User-Centric Evidence Ranking for Attribution and Fact Verification
Guy Alt, Eran Hirsch, Serwar Basch, Ido Dagan, Oren Glickman
TL;DR
This work formulates Evidence Ranking as a user-centric alternative to traditional evidence selection for attribution and fact verification, introducing Minimal Sufficient Rank (MSR) and IR-inspired metrics to minimize reading effort while preserving verifiability. It benchmarks one-shot and incremental approaches across embedding, NLI, reasoning-based rerankers, and large language models, demonstrating that incremental LLM-based ranking achieves the strongest overall performance, with substantial gains in both efficiency and verification accuracy. A unified benchmark integrating FEVER, HoVer, and WiCE reveals persistent headroom and practical challenges, while a controlled user study confirms that evidence ranking reduces reading load and improves decision quality compared to standard evidence selection. The findings highlight the potential of user-aligned, incremental ranking to produce interpretable and efficient verification systems, guiding future work toward model specialization, coherence considerations, and handling complex evidence landscapes.
Abstract
Attribution and fact verification are critical challenges in natural language processing for assessing information reliability.

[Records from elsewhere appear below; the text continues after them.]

(* ===== verification/Sel4Stores.v ===== *)
(** Sel4Stores: what the store server promises, and its two implementations.

    [CommitStore] is the server as its clients see it: a commit for the agent the
    kernel names, and the oracle's question.  Its laws say that a journal per
    agent is all there is to see: a commit appends to the journal of its agent
    what [journaled] reads in the ring.  The store in memory and the redb store of
    [Sel4Ring] are proved to satisfy them. *)
From Stdlib Require Import String.
From stdpp Require Import functions.
From S2P Require Import Prelude Windows Storage Sel4Ring.

Module Stores.
Import Ring RedbStore.
Local Open Scope nat_scope.

(** The header hashes that the records of a commit append to a journal: each
    journal record takes the hash of the last header record before it. *)
Fixpoint journaled (header : option bytes) (rs : list Rec) : list bytes :=
  match rs with
  | [] => []
  | r :: rs =>
      match b2z (kind r) with
      | 1 => journaled (Some (hash r)) rs
      | 2 => from_option (λ h, [h]) [] header ++ journaled header rs
      | _ => journaled header rs
      end%Z
  end.
Definition appended (ring : RingBuffer) : list bytes := from_option (journaled None) [] (ring_records ring).

(** * The interface *)

Definition agent (a : Z) : Prop := a = AGENT_A_ID ∨ a = AGENT_B_ID.
Abbreviation journals := (Z → list bytes).

Class CommitStore := {
  store : Type;
  serve : store → Z → RingBuffer → option store;
  oracle : store → option (Z * Z) }.
Class CommitStoreLaws (C : CommitStore) := {
  represents : store → journals → Prop;
  serve_ok s J a ring s' :
    represents s J → agent a → (Z.of_nat (length (J a ++ appended ring)) < 2 ^ 64)%Z →
    serve s a ring = Some s' → represents s' (<[a := J a ++ appended ring]> J);
  oracle_ok s J x y :
    represents s J → oracle s = Some (x, y) →
    x = Z.of_nat (length (J AGENT_A_ID)) ∧ y = Z.of_nat (length (J AGENT_B_ID)) }.
(** The runtime is not to stop at a point up to the [n]th. *)
Definition past (kp n : Z) : Prop := (kp < 1 ∨ n < kp)%Z.
(** A runtime, and the entries it has in the journal: none before the answer of the
    server, one after it. *)
Definition thread_ok (kp : Z) (p : bytes) (t : Thread) (j : list bytes) : Prop :=
  length (data (ring t)) = RING_BYTES ∧
  match pc t with
  | Start => j = []
  | Blob => j = [] ∧ pos t = 0 ∧ data_len (ring t) = 0%Z
  | Header => j = [] ∧ past kp 1 ∧ pos t = length (enc (blob_rec p))
      ∧ take (pos t) (data (ring t)) = enc (blob_rec p) ∧ data_len (ring t) = 0%Z
  | Entry => j = [] ∧ past kp 2 ∧ pos t = length (enc (blob_rec p) ++ enc (header_rec p))
      ∧ take (pos t) (data (ring t)) = enc (blob_rec p) ++ enc (header_rec p) ∧ data_len (ring t) = 0%Z
  | Publish => j = [] ∧ past kp 2 ∧ pos t = length (batch p) ∧ take (pos t) (data (ring t)) = batch p
  | Call => j = [] ∧ past kp 3 ∧ appended (ring t) = [header_hash p]
  | Reset => j = [header_hash p] ∧ past kp 4
  | Stopped None => j = [header_hash p] ∧ past kp 4 ∧ appended (ring t) = []
  | Stopped (Some k) => k = kp ∧ (1 ≤ kp ≤ 4)%Z ∧ j = (if decide (kp = 4)%Z then [header_hash p] else [])
      ∧ ((kp ≤ 2)%Z → appended (ring t) = [])
  | Refused => False
  end.

Lemma put_fits t r next :
  rec_ok r → pos t + length (enc r) ≤ length (data (ring t)) →
  ∃ d, put t r next = mkThread next (pos t + length (enc r)) (mkRing (data_len (ring t)) d)
    ∧ length d = length (data (ring t)) ∧ take (pos t + length (enc r)) d = take (pos t) (data (ring t)) ++ enc r.
Proof.
  intros Hr Hl. destruct (write_record_fits _ _ _ Hr Hl) as (d & E & L & T & _). exists d. unfold put. by rewrite E.
Qed.
Lemma stop_at_cases kp n next :
  stop_at kp n next = Stopped (Some n) ∧ kp = n ∨ stop_at kp n next = next ∧ kp ≠ n.
Proof. unfold stop_at. case_decide; [by left|by right]. Qed.
Lemma local_ok kp p t j t' : room p → thread_ok kp p t j → local_step kp p t = Some t' → thread_ok kp p t' j.
Proof.
  intros Hp [Hlen Ht] E. destruct (length_batch p) as (L1 & L2 & L3). unfold local_step in E.
  assert (length (batch p) = 143 + length p) as Lb by (unfold batch; rewrite !length_app; lia). pose proof Hp as Hp'.
  unfold room, RING_BYTES in Hp'. unfold RING_BYTES in Hlen.
  destruct (pc t) eqn:Epc; try done; injection E as <-.
  - split; [done|]. cbn. by split_and!.
  - destruct Ht as (-> & H0 & Hd). destruct (put_fits t (blob_rec p) (stop_at kp 1 Header)) as (d & -> & Ld & Td);
      [by apply blob_ok|lia|]. split; [by cbn; rewrite Ld|]. cbn [pc pos ring data data_len]. rewrite H0 in *. cbn in Td.
    destruct (stop_at_cases kp 1 Header) as [[-> ->]|[-> Hk]].
    + split_and!; try done; intros _; by rewrite Hd.
    + split_and!; try done; unfold past; lia.
  - destruct Ht as (-> & Hk & H0 & HT & Hd). destruct (put_fits t (header_rec p) (stop_at kp 2 Entry)) as (d & -> & Ld & Td);
      [apply header_ok|lia|]. split; [by cbn; rewrite Ld|]. cbn [pc pos ring data data_len].
    rewrite HT in Td. destruct (stop_at_cases kp 2 Entry) as [[-> ->]|[-> Hk2]].
    + split_and!; try done; intros _; by rewrite Hd.
    + split_and!; try done; [unfold past in *; lia|by rewrite length_app, H0].
  - destruct Ht as (-> & Hk & H0 & HT & Hd). rewrite length_app in H0.
    destruct (put_fits t (entry_rec p) Publish) as (d & -> & Ld & Td);
      [apply entry_ok|lia|]. split; [by cbn; rewrite Ld|]. cbn [pc pos ring data data_len].
    rewrite HT, <-app_assoc in Td. split_and!; try done; unfold batch; rewrite !length_app; lia.
  - destruct Ht as (-> & Hk & H0 & HT). split; [done|]. cbn [pc pos ring data data_len].
    destruct (stop_at_cases kp 3 Call) as [[-> ->]|[-> Hk3]].
    + split_and!; try done; lia.
    + split_and!; [done|unfold past in *; lia|]. rewrite H0 in HT. apply batch_appended; [done| |done].
      rewrite H0. apply wrap_small. unfold in_width. lia.
  - destruct Ht as (-> & Hk). split; [done|]. by split_and!.
Qed.
Lemma after_call_ok kp p t :
  thread_ok kp p t [] → pc t = Call → thread_ok kp p (after_call kp t) [header_hash p] ∧ appended (ring t) = [header_hash p].
Proof.
  intros [Hlen Ht] Epc. rewrite Epc in Ht. destruct Ht as (_ & Hk & Ha). split; [|done]. split; [done|]. cbn.
  destruct (stop_at_cases kp 4 Reset) as [[-> ->]|[-> Hk4]]; [split_and!; try done; lia|].
  split; [done|]. unfold past in *. lia.
Qed.
(* ===== verification/Sel4Jit.v ===== *)
(** Sel4Jit: the memory of compiled code in a runtime on seL4.

    Models [poc/sel4-hello/c10-crash/runtime/src/platform.rs], the functions
    Wasmtime asks of its platform ([c10-wx], [c11-untrusted] and [c11-prov] have the
    same without the crash): a pool of 128 frames from which memory is taken in
    order, and the change of the protection of its pages by unmapping and mapping
    their frames.  Every state of the kernel between two calls is recorded, since a
    crash can come there.  The theorems: no page of the pool is ever writable and
    executable, what a change of protection does, and that regions do not meet. *)
From S2P Require Import Prelude Windows Sel4Kernel.
Local Open Scope Z_scope.

Module Jit.

Definition JIT_POOL_VA_BASE : Z := 0x40000000.
Definition JIT_POOL_PAGES : Z := 128.
Definition PAGE_SIZE : Z := 4096.
Definition JIT_POOL_VSPACE_SLOT : Z := 4.
Definition JIT_POOL_FRAME_BASE : Z := 5.
Definition PROT_WRITE : Z := 2.
Definition PROT_EXEC : Z := 4.
Definition POOL_SIZE : Z := JIT_POOL_PAGES * PAGE_SIZE.
Definition read_only : Rights := mkRights true false false.
Definition read_write : Rights := mkRights true true false.

(** [(bump + PAGE_SIZE - 1) & !(PAGE_SIZE - 1)] *)
Definition page_aligned (bump : Z) : Z := Z.land (u64 (bump + PAGE_SIZE - 1)) (u64 (Z.lnot (PAGE_SIZE - 1))).

(** What a call does: it returns a code, and an address; or it ends the thread. *)
Inductive Outcome := Returned (code : Z) (ret : option Z) | Panicked | Suspended.

Section platform.
Context `{Kernel}.

Record Platform := mkPlatform { POOL_BUMP : Z; TLS_VALUE : Z; FIRST_RX_PAGE_VA : Z; kernel : kstate }.
#[global] Instance Platform_settable : Settable Platform := λ p,
  mkPlatform (POOL_BUMP p) (TLS_VALUE p) (FIRST_RX_PAGE_VA p) (kernel p).

Definition wasmtime_mmap_new (p : Platform) (size : Z) : Outcome * Platform :=
  let aligned := page_aligned (POOL_BUMP p) in
  let end_ := u64 (aligned + size) in
  if decide (POOL_SIZE < end_) then (Returned 1 None, p)
  else (Returned 0 (Some (JIT_POOL_VA_BASE + aligned)), p <| POOL_BUMP := end_ |>).

(** The loop over the pages; the list holds the states of the kernel it goes
    through.  It has at most as many turns as the pool has pages, and one. *)
Fixpoint protect_from (fuel : nat) (i n_pages page_idx_start : Z) (want_exec : bool) (p : Platform) :
    Outcome * Platform * list kstate :=
  match fuel with
  | O => (Returned 0 None, p, [])
  | S fuel =>
      if decide (n_pages ≤ i) then (Returned 0 None, p, []) else
      let page_idx := page_idx_start + i in
      if decide (JIT_POOL_PAGES ≤ page_idx) then (Returned 1 None, p, []) else
      let page_va := JIT_POOL_VA_BASE + page_idx * PAGE_SIZE in
      let frame_cap := JIT_POOL_FRAME_BASE + page_idx in
      match frame_unmap (kernel p) frame_cap with
      | None => (Panicked, p, [])
      | Some k1 =>
          match frame_map k1 frame_cap JIT_POOL_VSPACE_SLOT page_va
                  (if want_exec then read_only else read_write) (negb want_exec) with
          | None => (Panicked, p <| kernel := k1 |>, [k1])
          | Some k2 =>
              let p := p <| kernel := k2 |>
                <| FIRST_RX_PAGE_VA ::= λ v, if want_exec && bool_decide (v = 0) then page_va else v |> in
              let '(o, p, ks) := protect_from fuel (i + 1) n_pages page_idx_start want_exec p in
              (o, p, k1 :: k2 :: ks)
          end
      end
  end.
Definition wasmtime_mprotect (p : Platform) (va_start size prot_flags : Z) : Outcome * Platform * list kstate :=
  if decide (va_start < JIT_POOL_VA_BASE ∨ JIT_POOL_VA_BASE + POOL_SIZE ≤ va_start) then (Returned 0 None, p, [])
  else
    let page_idx_start := (va_start - JIT_POOL_VA_BASE) / PAGE_SIZE in
    let n_pages := next_multiple_of size PAGE_SIZE / PAGE_SIZE in
    let want_exec := negb (Z.land prot_flags PROT_EXEC =? 0) in
    protect_from (S (Z.to_nat JIT_POOL_PAGES)) 0 n_pages page_idx_start want_exec p.

(** The simulated crash: the first executable page is unmapped, and the thread ends. *)
Definition crash_in_remap_window (p : Platform) : Outcome * Platform * list kstate :=
  if decide (FIRST_RX_PAGE_VA p = 0) then (Suspended, p, [])
  else
    let frame_idx := (FIRST_RX_PAGE_VA p - JIT_POOL_VA_BASE) / PAGE_SIZE in
    match frame_unmap (kernel p) (JIT_POOL_FRAME_BASE + frame_idx) with
    | None => (Panicked, p, [])
    | Some k => (Suspended, p <| kernel := k |>, [k])
    end.

(** The calls Wasmtime and [main] can make, and a run of them until one does not
    return.  [wasmtime_longjmp] is a panic. *)
Inductive Call :=
| MmapNew (size : Z) | Mprotect (ptr size prot_flags : Z) | MmapRemap | Munmap | PageSize
| TlsSet (ptr : Z) | TlsGet | Longjmp | CrashInRemapWindow.
Definition platform_call (p : Platform) (c : Call) : Outcome * Platform * list kstate :=
  match c with
  | MmapNew size => (wasmtime_mmap_new p size, [])
  | Mprotect ptr size prot_flags => wasmtime_mprotect p ptr size prot_flags
  | MmapRemap | Munmap => (Returned 0 None, p, [])
  | PageSize => (Returned PAGE_SIZE None, p, [])
  | TlsSet ptr => (Returned 0 None, p <| TLS_VALUE := ptr |>, [])
  | TlsGet => (Returned 0 (Some (TLS_VALUE p)), p, [])
  | Longjmp => (Panicked, p, [])
  | CrashInRemapWindow => crash_in_remap_window p
  end.
Fixpoint platform_run (p : Platform) (cs : list Call) : list Outcome * Platform * list kstate :=
  match cs with
  | [] => ([], p, [])
  | c :: cs =>
      let '(o, p, ks) := platform_call p c in
      match o with
      | Returned _ _ => let '(os, p, ks') := platform_run p cs in (o :: os, p, ks ++ ks')
      | _ => ([o], p, ks)
      end
  end.
(* ===== verification/Sel4Loader.v ===== *)
(** Sel4Loader: the address spaces of the processes on seL4.

    Models [poc/sel4-hello/sel4-common/src/child_vspace.rs]: a process gets a new
    address space with the pages of its image, a page for messages and the rings
    it shares; a runtime also the pool for compiled code and, in [c11-prov], the
    bytes of a module, which it reads with [get_module_bytes]
    ([c11-prov/runtime/src/main.rs]).  An image is what the [object] crate reads
    from an ELF file: its segments.  A page is filled through a free page of the
    root task, where its frame is mapped for the time of the copy. *)
From S2P Require Import Prelude Windows Sel4Kernel Sel4Jit Sel4Alloc.
Local Open Scope Z_scope.

Module Loader.
Import Alloc.

Record Segment := mkSegment { seg_address : Z; seg_size : Z; seg_data : bytes; seg_flags : Z }.
Definition PF_X : Z := 1.
Definition PF_W : Z := 2.
Definition PF_R : Z := 4.

Definition round_down (n b : Z) : Z := n - n `mod` b.
Definition coarsen_footprint (fp : Z * Z) (granularity : Z) : Z * Z :=
  (round_down fp.1 granularity, next_multiple_of fp.2 granularity).
(** [Range::len] *)
Definition range_len (fp : Z * Z) : Z := Z.max 0 (fp.2 - fp.1).
Definition seg_range (seg : Segment) : Z * Z := (seg_address seg, u64 (seg_address seg + seg_size seg)).

(** [iter.min()], [iter.max()]: [None] for no element. *)
Definition list_fold1 (f : Z → Z → Z) (l : list Z) : option Z :=
  match l with [] => None | x :: l => Some (foldl f x l) end.
Definition footprint (image : list Segment) : option (Z * Z) :=
  min ← list_fold1 Z.min (seg_address <$> image);
  max ← list_fold1 Z.max ((λ seg, (seg_range seg).2) <$> image);
  Some (coarsen_footprint (min, max) GRANULE_SIZE).

Definition no_rights : Rights := mkRights false false false.
Definition read_write : Rights := mkRights true true false.
Definition add_rights (r : Rights) (p_flags : Z) : Rights :=
  let r := if Z.land p_flags PF_R =? 0 then r else mkRights true (can_write r) (can_grant r) in
  let r := if Z.land p_flags PF_W =? 0 then r else mkRights (can_read r) true (can_grant r) in
  if Z.land p_flags PF_X =? 0 then r else mkRights (can_read r) (can_write r) true.

Section loader.
Context `{Kernel}.
Notation M := (SM ObjectAllocator).

Definition unwrap {A} (o : option A) : M A := λ a, x ← o; Some (x, a).

(** The tables of a range of addresses, level by level; [map_jit_frames_rw] and
    [provision_bytes_into_vspace] ignore the ones that exist. *)
Definition map_tables (call : (kstate → option kstate) → M ()) (vspace : Z) (fp : Z * Z) : M () :=
  for_each (λ level,
    let span_bytes := 2 ^ span_bits level in
    let fp := coarsen_footprint fp span_bytes in
    for_each (λ i,
      table ← allocate (Table level);
      call (λ k, table_map k table level vspace (fp.1 + i * span_bytes))) (seqZ 0 (range_len fp / span_bytes)))
    (seqZ 1 (NUM_LEVELS - 1)).
Definition map_intermediate_translation_tables := map_tables kcall.
Definition map_tables_tolerant := map_tables kcall_tolerant.
(** The bits of a list of words that are not set, from an offset on. *)
Fixpoint unset_of (o : Z) (ws : list Z) : list Z :=
  match ws with
  | [] => []
  | w :: ws => (Z.add o <$> filter (λ i, Z.testbit w i = false) (seqZ 0 64)) ++ unset_of (o + 64) ws
  end.
Lemma elem_of_unset_of ws o i :
  i ∈ unset_of o ws ↔ o ≤ i ∧ ∃ w, ws !! Z.to_nat ((i - o) / 64) = Some w ∧ Z.testbit w ((i - o) `mod` 64) = false.
Proof.
  revert o. induction ws as [|w ws IH]; intros o; cbn [unset_of].
  { split; [by intros ?%elem_of_nil|]. intros (_ & w & E & _). by rewrite lookup_nil in E. }
  rewrite elem_of_app, IH, list_elem_of_fmap. clear IH. split.
  - intros [(k & -> & [Hb Hk%elem_of_seqZ]%list_elem_of_filter)|(Hi & v & Hv & Hb)].
    + split; [lia|]. exists w. replace (o + k - o) with k by lia. rewrite Z.div_small, Z.mod_small by lia. done.
    + split; [lia|]. exists v. replace (i - o) with (i - (o + 64) + 1 * 64) by lia.
      rewrite Z.div_add, Z.mod_add by done. split; [|done]. pose proof (Z.div_pos (i - (o + 64)) 64).
      rewrite Z2Nat.inj_add, Nat.add_1_r by lia. done.
  - intros (Hi & v & Hv & Hb). destruct (decide (i < o + 64)).
    + left. exists (i - o). rewrite Z.div_small, Z.mod_small in * by lia. injection Hv as ->. split; [lia|].
      apply list_elem_of_filter. split; [done|]. apply elem_of_seqZ. lia.
    + right. split; [lia|]. exists v. replace (i - o) with (i - (o + 64) + 1 * 64) in Hv, Hb by lia.
      rewrite Z.div_add in Hv by done. rewrite Z.mod_add in Hb by done. split; [|done].
      pose proof (Z.div_pos (i - (o + 64)) 64). rewrite Z2Nat.inj_add, Nat.add_1_r in Hv by lia. done.
Qed.
Lemma NoDup_unset_of ws o : NoDup (unset_of o ws).
Proof.
  revert o. induction ws as [|w ws IH]; intros o; cbn [unset_of]; [constructor|]. apply NoDup_app. split_and!; [| |done].
  - apply NoDup_fmap_2; [intros x y; lia|]. apply NoDup_filter, NoDup_seqZ.
  - intros i (k & -> & [_ Hk%elem_of_seqZ]%list_elem_of_filter)%list_elem_of_fmap (Hi & _)%elem_of_unset_of. lia.
Qed.
Lemma count_unset_of ws o : foldr Z.add 0 (count_zeros <$> ws) = Z.of_nat (length (unset_of o ws)).
Proof.
  revert o. induction ws as [|w ws IH]; intros o; [done|]. cbn [unset_of fmap list_fmap foldr].
  rewrite length_app, length_fmap. change (list_fmap Z Z count_zeros ws) with (count_zeros <$> ws).
  rewrite (IH (o + 64)). unfold count_zeros. lia.
Qed.
Lemma elem_of_bits g i : i ∈ unset_of 0 (data g) ↔ unset g i.
Proof. rewrite elem_of_unset_of, Z.sub_0_r. done. Qed.
Lemma count_unset_ok g (F : gset Z) : (∀ i, i ∈ F ↔ unset g i) → count_unset g = Z.of_nat (size F).
Proof.
  intros HF. unfold count_unset. rewrite (count_unset_of _ 0). f_equal.
  rewrite <-(size_list_to_set (C := gset Z)) by apply NoDup_unset_of. f_equal.
  apply set_eq. intros i. by rewrite elem_of_list_to_set, elem_of_bits, HF.
Qed.
Lemma any_unset_ok g : any_unset g = true ↔ ∃ i, unset g i.
Proof.
  unfold any_unset. rewrite existsb_exists. split.
  - intros (w & Hw & Hc%Z.ltb_lt). apply list_elem_of_In in Hw. apply list_elem_of_lookup in Hw as [k Hk].
    unfold count_zeros in Hc. destruct (filter _ _) as [|i l] eqn:Ef; [done|].
    assert (i ∈ filter (λ i, Z.testbit w i = false) (seqZ 0 64)) as Hi by (rewrite Ef; by left).
    apply list_elem_of_filter in Hi as [Hb Hi%elem_of_seqZ]. exists (Z.of_nat k * 64 + i). split; [lia|]. exists w.
    rewrite Z.div_add_l, Z.div_small, Z.add_0_r, Nat2Z.id by lia. split; [done|].
    by rewrite Z.add_comm, Z.mod_add, Z.mod_small by lia.
  - intros (i & Hi & w & Hw & Hb). exists w. split; [by apply list_elem_of_In; eapply list_elem_of_lookup_2|].
    apply Z.ltb_lt. unfold count_zeros. destruct (bit_index i Hi) as (_ & Hm & _).
    assert (i `mod` 64 ∈ filter (λ i, Z.testbit w i = false) (seqZ 0 64)) as Hin
      by (apply list_elem_of_filter; split; [done|apply elem_of_seqZ; lia]).
    destruct (filter _ _); [by apply elem_of_nil in Hin|cbn; lia].
Qed.

(** Growing or shrinking marks the new bits as taken. *)
Lemma set_all_ok l g : level_ok g → (∀ i, i ∈ l → 0 ≤ i < len g ∧ ¬ unset g i) →
  ∃ g', fold_opt (λ g i, snd <$> set g i) g l = Some g' ∧ level_ok g' ∧ len g' = len g ∧ ∀ j, unset g' j ↔ unset g j.
Proof.
  revert g. induction l as [|i l IH]; intros g Hg Hl; cbn [fold_opt]; [by exists g|].
  destruct (set_ok g i Hg) as (full & g1 & E & Hg1 & El & Hu & _); [by apply Hl; left|]. rewrite E. cbn.
  assert (∀ j, unset g1 j ↔ unset g j) as Hu1.
  { intros j. rewrite Hu. split; [tauto|]. intros Hj. split; [done|]. intros ->. by apply (Hl i); [left|]. }
  destruct (IH g1 Hg1) as (g' & E' & Hg' & El' & Hu'); [|exists g'; rewrite El', El; split_and!; try done; intros j; by rewrite Hu', Hu1].
  intros j Hj. rewrite El, Hu1. apply Hl. by right.
Qed.
Lemma required_words_mono a b : a ≤ b → required_words a ≤ required_words b.
Proof. intros. apply Z.div_le_mono; lia. Qed.
Lemma required_words_pos a : 0 ≤ a → 0 ≤ required_words a.
Proof. intros. apply Z.div_pos; lia. Qed.
Lemma resize_ok g new_len : level_ok g → 0 ≤ new_len → (∀ i, unset g i → i < new_len) →
  ∃ g', resize g new_len true = Some g' ∧ level_ok g' ∧ len g' = new_len ∧ ∀ j, unset g' j ↔ unset g j.
Proof.
  intros (H0 & Hw & Hl & Hu) Hn Hun. unfold resize.
  set (d := if Z.of_nat (length (data g)) <? required_words new_len then _ else _).
  assert (∀ j, unset (mkGrouped new_len d) j ↔ unset g j) as Hd.
  { intros j. unfold unset, d. cbn [data]. destruct (_ <? _); [|done]. split.
    - intros (Hj & w & Ew & Hb). split; [done|]. exists w. split; [|done].
      apply lookup_app_Some in Ew as [|[_ Ew]]; [done|]. apply lookup_replicate in Ew as [-> _].
      rewrite max_bits, bool_decide_eq_true_2 in Hb by by apply bit_index. done.
    - intros (Hj & w & Ew & Hb). split; [done|]. exists w. by rewrite (lookup_app_l_Some _ _ _ _ Ew). }
  assert (level_ok (mkGrouped new_len d)) as Hok.
  { split_and!; cbn; [done| | |intros j; rewrite Hd; apply Hun]; unfold d; destruct (Z.ltb_spec (Z.of_nat (length (data g))) (required_words new_len)); try done.
    - apply Forall_app. split; [done|]. apply Forall_replicate, max_width.
    - rewrite length_app, length_replicate. lia. }
  destruct (set_all_ok (seqZ (len g) (new_len - len g)) (mkGrouped new_len d) Hok) as (g' & E & Hg' & El & Hu').
  - intros i Hi%elem_of_seqZ. cbn. split; [lia|]. rewrite Hd. intros Hi'. specialize (Hu i Hi'). lia.
  - exists g'. split_and!; try done. intros j. by rewrite Hu', Hd.
Qed.
Lemma new_full_ok n capacity : 0 ≤ n ≤ capacity → level_ok (new_full n capacity) ∧ ∀ i, ¬ unset (new_full n capacity) i.
Proof.
  intros Hn. assert (∀ i, ¬ unset (new_full n capacity) i) as Hno.
  { intros i (Hi & w & [-> _]%lookup_replicate & Hb). rewrite max_bits, bool_decide_eq_true_2 in Hb by by apply bit_index. done. }
  split; [|done]. split_and!; cbn; [lia|apply Forall_replicate, max_width| |intros i Hi; by apply Hno in Hi].
  rewrite length_replicate, Z2Nat.id by (apply required_words_pos; lia). apply required_words_mono. lia.
Qed.

(** ** Stored and read back *)
Lemma words_of_bytes ws : Forall (in_width 64) ws → words_of (length ws) (mjoin (le_bytes 8 <$> ws)) = ws.
Proof.
  induction 1 as [|w ws Hw _ IH]; [done|]. cbn [length words_of fmap list_fmap]. rewrite mjoin_cons.
  rewrite take_app_length', drop_app_length' by (by rewrite length_le_bytes). rewrite of_le_bytes_u64 by done. by f_equal.
Qed.
Lemma length_words ws : length (mjoin (le_bytes 8 <$> ws)) = (8 * length ws)%nat.
Proof. induction ws as [|w ws IH]; [done|]. cbn [fmap list_fmap length]. rewrite mjoin_cons, length_app, length_le_bytes. rewrite IH. lia. Qed.
Lemma to_vec_ok g : level_ok g → len g < 2 ^ 32 →
  ∃ v, to_vec g = Some v ∧ Z.of_nat (length v) = 4 + 8 * required_words (len g)
    ∧ ∃ g', from_bytes v = Some g' ∧ level_ok g' ∧ len g' = len g ∧ ∀ i, unset g' i ↔ unset g i.
Proof.
  intros (H0 & Hw & Hl & Hu) Hlt. unfold to_vec. rewrite (proj2 (Z.leb_le _ _) Hl). cbn [check mbind option_bind].
  set (words := required_words (len g)) in *. set (ws := take (Z.to_nat words) (data g)).
  assert (0 ≤ words) as Hp by by apply required_words_pos.
  assert (length ws = Z.to_nat words) as Hlen by (unfold ws; rewrite length_take; lia).
  assert (Z.of_nat (length (le_bytes 4 (len g) ++ mjoin (le_bytes 8 <$> ws))) = 4 + 8 * words) as Hv
    by (rewrite length_app, length_le_bytes, length_words, Hlen; lia).
  eexists. split; [done|]. split; [done|]. unfold from_bytes. rewrite Hv.
  rewrite (proj2 (Z.leb_le _ _)) by lia. replace (4 + 8 * words - 4) with (words * 8) by lia.
  rewrite Z.mod_mul, Z.div_mul by done. cbn [check mbind option_bind Z.eqb]. rewrite take_app_length', drop_app_length' by (by rewrite length_le_bytes).
  rewrite of_le_bytes_small, <-Hlen, words_of_bytes by (done || by apply Forall_take).
  assert (∀ i, unset (mkGrouped (len g) ws) i ↔ unset g i) as Hun.
  { intros i. split; intros (Hi & w & Ew & Hb); (split; [done|]); exists w; (split; [|done]); cbn [data] in *.
    - unfold ws in Ew. apply lookup_take_Some in Ew. tauto.
    - unfold ws. apply lookup_take_Some. split; [done|]. assert (i < len g) by (apply Hu; split; eauto).
      apply Z2Nat.inj_lt; [by apply Z.div_pos|done|]. unfold words, required_words, div_ceil.
      pose proof (Z.div_le_mono (i + 64) (len g + 64 - 1) 64 ltac:(lia) ltac:(lia)) as Hd.
      rewrite <-(Z.mul_1_l 64), Z.div_add in Hd at 1 by done. lia. }
  eexists. split; [done|]. split; [|by split]. split_and!; cbn; try done.
  - by apply Forall_take.
  - fold words. lia.
  - intros i. rewrite Hun. apply Hu.
Qed.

While automated systems and Large Language Models (LLMs) aim to retrieve and select concise evidence to support or refute claims, they often present users with either insufficient or overly redundant information, leading to inefficient and error-prone verification. To address this, we propose Evidence Ranking, a novel task that prioritizes presenting sufficient information as early as possible in a ranked list. This minimizes user reading effort while still making all available evidence accessible for sequential verification. We compare two approaches for the new ranking task: one-shot ranking and incremental ranking. We introduce a new evaluation framework, inspired by information retrieval metrics, and construct a unified benchmark by aggregating existing fact verification datasets. Extensive experiments with diverse models show that incremental ranking strategies better capture complementary evidence and that LLM-based methods outperform shallower baselines, while still facing challenges in balancing sufficiency and redundancy. Compared to evidence selection, we conduct a controlled user study and demonstrate that evidence ranking both reduces reading effort and improves verification. This work provides a foundational step toward more interpretable, efficient, and user-aligned information verification systems.